Copy out, from the data, each line containing the string "assert".

** Opening RECORD SET block **

(* ===== verification/Platform.v ===== *)
(** * Data shared by the platform interfaces (src/platform)

    Error codes (np_error_code.h), IP addresses and UDP endpoints
    (np_ip_address.h, interfaces/np_udp.h), and the address functions of
    np_ip_address.c. *)

From S2P Require Import Prelude.

(** ** Error codes *)

Inductive np_error_code : Type :=
| NABTO_EC_OK
| NABTO_EC_UNKNOWN
| NABTO_EC_NOT_SUPPORTED
| NABTO_EC_UDP_SOCKET_CREATION_ERROR
| NABTO_EC_UDP_SOCKET_ERROR
| NABTO_EC_INVALID_SOCKET
| NABTO_EC_EOF
| NABTO_EC_FAILED_TO_SEND_PACKET
| NABTO_EC_MALFORMED_PACKET
| NABTO_EC_OUT_OF_CHANNELS
| NABTO_EC_OUT_OF_CONNECTIONS
| NABTO_EC_INVALID_CHANNEL
| NABTO_EC_INVALID_CONNECTION_ID
| NABTO_EC_INSUFFICIENT_BUFFER_ALLOCATION
| NABTO_EC_ALPN_FAILED
| NABTO_EC_INVALID_PEER_FINGERPRINT
| NABTO_EC_CONNECTION_CLOSING
| NABTO_EC_KEEP_ALIVE_TIMEOUT
| NABTO_EC_SEND_IN_PROGRESS
| NABTO_EC_FUTURE_NOT_RESOLVED
| NABTO_EC_NO_VALID_ENDPOINTS
| NABTO_EC_OPERATION_IN_PROGRESS
| NABTO_EC_ABORTED
| NABTO_EC_STOPPED
| NABTO_EC_CLOSED
| NABTO_EC_RESOURCE_EXISTS
| NABTO_EC_NOT_FOUND
| NABTO_EC_OUT_OF_MEMORY
| NABTO_EC_NOT_IMPLEMENTED
| NABTO_EC_ACCESS_DENIED
| NABTO_EC_STRING_TOO_LONG
| NABTO_EC_NOT_A_STRING
| NABTO_EC_NOT_A_NUMBER
| NABTO_EC_INVALID_CONNECTION
| NABTO_EC_INVALID_ARGUMENT
| NABTO_EC_IN_USE
| NABTO_EC_INVALID_STATE
| NABTO_EC_NO_DATA
| NABTO_EC_OPERATION_STARTED
| NABTO_EC_NO_OPERATION
| NABTO_EC_AGAIN.

#[global] Instance np_error_code_eq_dec : EqDecision np_error_code.
Proof. solve_decision. Defined.

(** The test [if (ec)]: every code but [NABTO_EC_OK] is non-zero. *)
Definition is_error (ec : np_error_code) : bool :=
  match ec with NABTO_EC_OK => false | _ => true end.

Definition ec_eqb (a b : np_error_code) : bool := bool_decide (a = b).

Lemma ec_eqb_refl ec : ec_eqb ec ec = true.
Proof. by apply bool_decide_eq_true. Qed.

(** ** IP addresses and endpoints *)

Inductive np_ip_address_type : Type :=
| NABTO_IPV4
| NABTO_IPV6.

#[global] Instance np_ip_address_type_eq_dec : EqDecision np_ip_address_type.
Proof. solve_decision. Defined.

(** [ip] is the storage of the union: [v6] is all of it, [v4] its first four bytes. *)
Record np_ip_address : Type := mk_ip {
  ip_type : np_ip_address_type;
  ip_mem : list Z
}.

#[global] Instance np_ip_address_eq_dec : EqDecision np_ip_address.
Proof. solve_decision. Defined.

Definition ip_v4 (ip : np_ip_address) : list Z := take 4 (ip_mem ip).
Definition ip_v6 (ip : np_ip_address) : list Z := take 16 (ip_mem ip).

Definition ip_wf (ip : np_ip_address) : Prop :=
  length (ip_mem ip) = 16%nat /\ bytes (ip_mem ip).

Record np_udp_endpoint : Type := mk_ep {
  ep_ip : np_ip_address;
  ep_port : Z
}.

#[global] Instance np_udp_endpoint_eq_dec : EqDecision np_udp_endpoint.
Proof. solve_decision. Defined.

Definition zero_ip : np_ip_address := mk_ip NABTO_IPV4 (replicate 16 0).
Definition zero_ep : np_udp_endpoint := mk_ep zero_ip 0.

(** ** np_ip_address.c *)

Definition np_ip_is_v4 (ip : np_ip_address) : bool := bool_decide (ip_type ip = NABTO_IPV4).
Definition np_ip_is_v6 (ip : np_ip_address) : bool := bool_decide (ip_type ip = NABTO_IPV6).

Definition np_ip_address_assign_v4 (ip : np_ip_address) (address : Z) : np_ip_address :=
  mk_ip NABTO_IPV4
    (memcpy (ip_mem ip) 0 [u8 (Z.shiftr address 24); u8 (Z.shiftr address 16);
                           u8 (Z.shiftr address 8); u8 address]).

Definition ipv4MappedIpv6Prefix : list Z := [0; 0; 0; 0; 0; 0; 0; 0; 0; 0; 255; 255].

Definition np_ip_is_v4_mapped (ip : np_ip_address) : bool :=
  if np_ip_is_v6 ip then bool_decide (take 12 (ip_v6 ip) = ipv4MappedIpv6Prefix) else false.

(** The destination's storage [v6] before the call is a parameter of the conversions. *)
Definition np_ip_convert_v4_to_v4_mapped (v4 v6 : np_ip_address) : np_ip_address :=
  let mem := memcpy (ip_mem v6) 0 ipv4MappedIpv6Prefix in
  mk_ip NABTO_IPV6 (memcpy mem 12 (ip_v4 v4)).

Definition np_ip_convert_v4_mapped_to_v4 (v6 v4 : np_ip_address) : np_ip_address :=
  mk_ip NABTO_IPV4 (memcpy (ip_mem v4) 0 (take 4 (drop 12 (ip_v6 v6)))).

(** C strings are lists of character codes, without the terminating NUL. *)
Definition char_at (s : list Z) : Z := default 0 (head s).
Definition chr_0 : Z := 48.
Definition chr_dot : Z := 46.
Definition chr_colon : Z := 58.

Definition is_digit (c : Z) : bool := (48 <=? c) && (c <=? 57).
Arguments is_digit : simpl never.

(** [read_number]: the number and the position after it; [n] is the accumulator. *)
Fixpoint read_number_from (n : Z) (ptr : list Z) : Z * list Z :=
  match ptr with
  | c :: ptr' => if is_digit c then read_number_from (u32 (n * 10 + (c - chr_0))) ptr'
                 else (n, ptr)
  | [] => (n, [])
  end.

Definition read_number (ptr : list Z) : Z * list Z := read_number_from 0 ptr.

(** [bool np_ip_address_read_v4(const char* str, struct np_ip_address* ip)]:
    the address written on success ([ip] holds the storage before the call). *)
Definition np_ip_address_read_v4 (str : list Z) (ip : np_ip_address) : option np_ip_address :=
  let '(a, ptr) := read_number str in
  if negb (char_at ptr =? chr_dot) then None else
  let '(b, ptr) := read_number (tail ptr) in
  if negb (char_at ptr =? chr_dot) then None else
  let '(c, ptr) := read_number (tail ptr) in
  if negb (char_at ptr =? chr_dot) then None else
  let '(d, ptr) := read_number (tail ptr) in
  Some (mk_ip NABTO_IPV4 (memcpy (ip_mem ip) 0 [u8 a; u8 b; u8 c; u8 d])).

(** [sprintf("%u", n)] of a byte. *)
Definition show_u8 (n : Z) : list Z :=
  if n <? 10 then [chr_0 + n]
  else if n <? 100 then [chr_0 + n / 10; chr_0 + n mod 10]
  else [chr_0 + n / 100; chr_0 + (n / 10) mod 10; chr_0 + n mod 10].

(** [sprintf("%02x", n)] of a byte. *)
Definition hex_digit (d : Z) : Z := if d <? 10 then chr_0 + d else 97 + (d - 10).
Definition show_x02 (n : Z) : list Z := [hex_digit (n / 16); hex_digit (n mod 16)].

Fixpoint show_groups (l : list Z) : list Z :=
  match l with
  | a :: b :: [] => show_x02 a ++ show_x02 b
  | a :: b :: tl => show_x02 a ++ show_x02 b ++ chr_colon :: show_groups tl
  | _ => []
  end.

Definition np_ip_address_to_string (ip : np_ip_address) : list Z :=
  match ip_type ip with
  | NABTO_IPV4 =>
      match ip_v4 ip with
      | [a; b; c; d] => show_u8 a ++ chr_dot :: show_u8 b ++ chr_dot
                        :: show_u8 c ++ chr_dot :: show_u8 d
      | _ => []
      end
  | NABTO_IPV6 => show_groups (ip_v6 ip)
  end.

(** ** Lemmas on decimal numbers *)

Definition digits (d : list Z) : Prop := Forall (fun c => is_digit c = true) d.
Definition dec_from (n : Z) (d : list Z) : Z :=
  foldl (fun acc c => u32 (acc * 10 + (c - chr_0))) n d.

Lemma read_number_from_app n d rest :
  digits d -> is_digit (char_at rest) = false ->
  read_number_from n (d ++ rest) = (dec_from n d, rest).
Proof.
  intros Hd Hrest. revert n. induction Hd as [| c d Hc _ IH]; intros n; simpl.
  - destruct rest as [| c rest]; [done |]. change (is_digit c = false) in Hrest. simpl. by rewrite Hrest.
  - by rewrite Hc.
Qed.

Lemma read_number_app d rest :
  digits d -> is_digit (char_at rest) = false ->
  read_number (d ++ rest) = (dec_from 0 d, rest).
Proof. apply read_number_from_app. Qed.

Lemma digit_split s :
  exists d rest, s = d ++ rest /\ digits d /\ is_digit (char_at rest) = false.
Proof.
  induction s as [| c s (d & rest & -> & Hd & Hr)]; [by exists [], []; split_and!; [| apply Forall_nil |] |].
  destruct (is_digit c) eqn:E.
  - exists (c :: d), rest. split_and!; [done | by apply Forall_cons | done].
  - exists [], (c :: d ++ rest). split_and!; [done | by apply Forall_nil | done].
Qed.

Lemma dot_not_digit s : is_digit (char_at (chr_dot :: s)) = false.
Proof. done. Qed.

Lemma char_at_dot s : (char_at s =? chr_dot) = true -> s = chr_dot :: tail s.
Proof. destruct s as [| c s]; [done |]. intros H%Z.eqb_eq. change (c = chr_dot) in H. by rewrite H. Qed.

#[local] Hint Resolve dot_not_digit : nabto.

Lemma show_u8_digits n : is_byte n -> digits (show_u8 n).
Proof.
  intros Hn. unfold show_u8, digits, is_digit, chr_0.
  repeat case_match; repeat (apply Forall_cons; split); try apply Forall_nil; try done;
    apply andb_true_intro; split; apply Z.leb_le; divlia.
Qed.

Lemma show_u8_value n : is_byte n -> dec_from 0 (show_u8 n) = n.
Proof.
  intros Hn. unfold show_u8, chr_0.
  repeat case_match; cbn [dec_from foldl]; unfold chr_0; divlia.
Qed.

Lemma read_show_u8 n rest :
  is_byte n -> is_digit (char_at rest) = false ->
  read_number (show_u8 n ++ rest) = (n, rest).
Proof.
  intros Hn Hr. rewrite read_number_app by auto using show_u8_digits.
  by rewrite show_u8_value.
Qed.

Lemma memcpy_0 dst src : memcpy dst 0 src = src ++ drop (length src) dst.
Proof. done. Qed.

Lemma mapped_mem v4 v6 :
  ip_wf v4 -> ip_wf v6 ->
  ip_mem (np_ip_convert_v4_to_v4_mapped v4 v6) = ipv4MappedIpv6Prefix ++ ip_v4 v4.
Proof.
  intros [L4 _] [L6 _]. unfold np_ip_convert_v4_to_v4_mapped. cbn [ip_mem].
  assert (T : length (ip_v4 v4) = 4%nat) by (unfold ip_v4; rewrite length_take; lia).
  rewrite memcpy_0. unfold memcpy at 1. rewrite take_app_length' by done.
  rewrite drop_ge, app_nil_r; [done |]. rewrite length_app, length_drop, T. simpl. lia.
Qed.

Lemma prefix_bytes : bytes ipv4MappedIpv6Prefix.
Proof. by_compute. Qed.

(** ** Properties *)

(** [np_ip_address_read_v4] accepts exactly the strings that start with three
    digit runs (possibly empty) each followed by a dot and then a fourth digit run,
    whatever follows; the four bytes are the run's values, reduced modulo 2^32
    while reading and then modulo 256. *)
Lemma read_v4_accepts s ip r :
  np_ip_address_read_v4 s ip = Some r <->
  exists d1 d2 d3 d4 rest,
    digits d1 /\ digits d2 /\ digits d3 /\ digits d4 /\ is_digit (char_at rest) = false
    /\ s = d1 ++ chr_dot :: d2 ++ chr_dot :: d3 ++ chr_dot :: d4 ++ rest
    /\ r = mk_ip NABTO_IPV4 (memcpy (ip_mem ip) 0
             [u8 (dec_from 0 d1); u8 (dec_from 0 d2); u8 (dec_from 0 d3); u8 (dec_from 0 d4)]).
Proof.
  unfold np_ip_address_read_v4. split.
  - destruct (digit_split s) as (d1 & r1 & -> & ? & ?). rewrite read_number_app by done.
    destruct (char_at r1 =? chr_dot) eqn:E1; [simpl; apply char_at_dot in E1 | done].
    destruct (digit_split (tail r1)) as (d2 & r2 & T1 & ? & ?). rewrite T1, read_number_app by done.
    destruct (char_at r2 =? chr_dot) eqn:E2; [simpl; apply char_at_dot in E2 | done].
    destruct (digit_split (tail r2)) as (d3 & r3 & T2 & ? & ?). rewrite T2, read_number_app by done.
    destruct (char_at r3 =? chr_dot) eqn:E3; [simpl; apply char_at_dot in E3 | done].
    destruct (digit_split (tail r3)) as (d4 & r4 & T3 & ? & ?). rewrite T3, read_number_app by done.
    intros [= <-]. exists d1, d2, d3, d4, r4. split_and!; try done.
    by rewrite E1, T1, E2, T2, E3, T3.
  - intros (d1 & d2 & d3 & d4 & rest & ? & ? & ? & ? & ? & -> & ->).
    do 3 (rewrite read_number_app by done; cbn [char_at head tail default Z.eqb negb]).
    by rewrite read_number_app by done.
Qed.

(** Printing an IPv4 address with [np_ip_address_to_string] and reading it back
    with [np_ip_address_read_v4] yields the same four bytes. *)
Lemma ip_v4_string_roundtrip ip dst :
  ip_wf ip -> ip_wf dst -> ip_type ip = NABTO_IPV4 ->
  exists r, np_ip_address_read_v4 (np_ip_address_to_string ip) dst = Some r
            /\ ip_type r = NABTO_IPV4 /\ ip_v4 r = ip_v4 ip.
Proof.
  intros [Hlen Hb] _ Ht. unfold np_ip_address_to_string, ip_v4. rewrite Ht.
  destruct (ip_mem ip) as [| a [| b [| c [| d tl]]]]; try (simpl in Hlen; lia).
  do 4 (apply Forall_cons in Hb as [? Hb]).
  change (take 4 (a :: b :: c :: d :: tl)) with [a; b; c; d]. cbv iota beta.
  unfold np_ip_address_read_v4.
  do 3 (rewrite read_show_u8 by auto with nabto; cbn [char_at head tail default Z.eqb negb]).
  rewrite <- (app_nil_r (show_u8 d)), read_show_u8 by done.
  eexists. split; [done |]. split; [done |]. unfold ip_v4. cbn [ip_mem].
  rewrite memcpy_0, !u8_small by done. done.
Qed.

(** Mapping an IPv4 address into IPv6 yields an address that is recognised as
    mapped, and mapping it back restores the IPv4 bytes. *)
Lemma ip_v4_mapped_roundtrip v4 v6 dst :
  ip_wf v4 -> ip_wf v6 -> ip_wf dst ->
  let m := np_ip_convert_v4_to_v4_mapped v4 v6 in
  ip_wf m /\ np_ip_is_v4_mapped m = true
  /\ ip_type (np_ip_convert_v4_mapped_to_v4 m dst) = NABTO_IPV4
  /\ ip_v4 (np_ip_convert_v4_mapped_to_v4 m dst) = ip_v4 v4.
Proof.
  intros [L4 B4] [L6 B6] [Ld Bd] m.
  assert (T : length (ip_v4 v4) = 4%nat) by (unfold ip_v4; rewrite length_take; lia).
  assert (M : ip_mem m = ipv4MappedIpv6Prefix ++ ip_v4 v4) by (by apply mapped_mem).
  assert (V : ip_v6 m = ipv4MappedIpv6Prefix ++ ip_v4 v4)
    by (unfold ip_v6; rewrite M; apply take_ge; rewrite length_app, T; done).
  split_and!.
  - split; rewrite M; [by rewrite length_app, T |]. apply Forall_app. split.
    + apply prefix_bytes.
    + by apply Forall_take.
  - unfold np_ip_is_v4_mapped. by rewrite V, bool_decide_eq_true_2.
  - done.
  - unfold np_ip_convert_v4_mapped_to_v4, ip_v4 at 1. cbn [ip_mem].
    rewrite V, drop_app_length' by done. rewrite (take_ge (ip_v4 v4)) by lia.
    rewrite memcpy_0. by apply take_app_length'.
Qed.

Definition loopback : np_ip_address := np_ip_address_assign_v4 zero_ip (2 ^ 24 * 127 + 1).

Lemma loopback_wf : ip_wf loopback.
Proof. split; [done | by_compute]. Defined.

(** C4: the witness prints and reads 127.0.0.1. *)
Lemma ip_v4_string_roundtrip_witness :
  exists r, np_ip_address_read_v4 (np_ip_address_to_string loopback) loopback = Some r
            /\ ip_type r = NABTO_IPV4 /\ ip_v4 r = [127; 0; 0; 1].
Proof. exact (ip_v4_string_roundtrip loopback loopback loopback_wf loopback_wf eq_refl). Defined.

(** C5: the witness maps 127.0.0.1. *)
Lemma ip_v4_mapped_roundtrip_witness :
  let m := np_ip_convert_v4_to_v4_mapped loopback loopback in
  ip_wf m /\ np_ip_is_v4_mapped m = true
  /\ ip_type (np_ip_convert_v4_mapped_to_v4 m loopback) = NABTO_IPV4
  /\ ip_v4 (np_ip_convert_v4_mapped_to_v4 m loopback) = [127; 0; 0; 1].
Proof. exact (ip_v4_mapped_roundtrip loopback loopback loopback loopback_wf loopback_wf loopback_wf). Defined.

** Closing RECORD SET block **

WRITTEN RESPONSE |
  assert (T : length (ip_v4 v4) = 4%nat) by (unfold ip_v4; rewrite length_take; lia).
  assert (T : length (ip_v4 v4) = 4%nat) by (unfold ip_v4; rewrite length_take; lia).
  assert (M : ip_mem m = ipv4MappedIpv6Prefix ++ ip_v4 v4) by (by apply mapped_mem).
  assert (V : ip_v6 m = ipv4MappedIpv6Prefix ++ ip_v4 v4)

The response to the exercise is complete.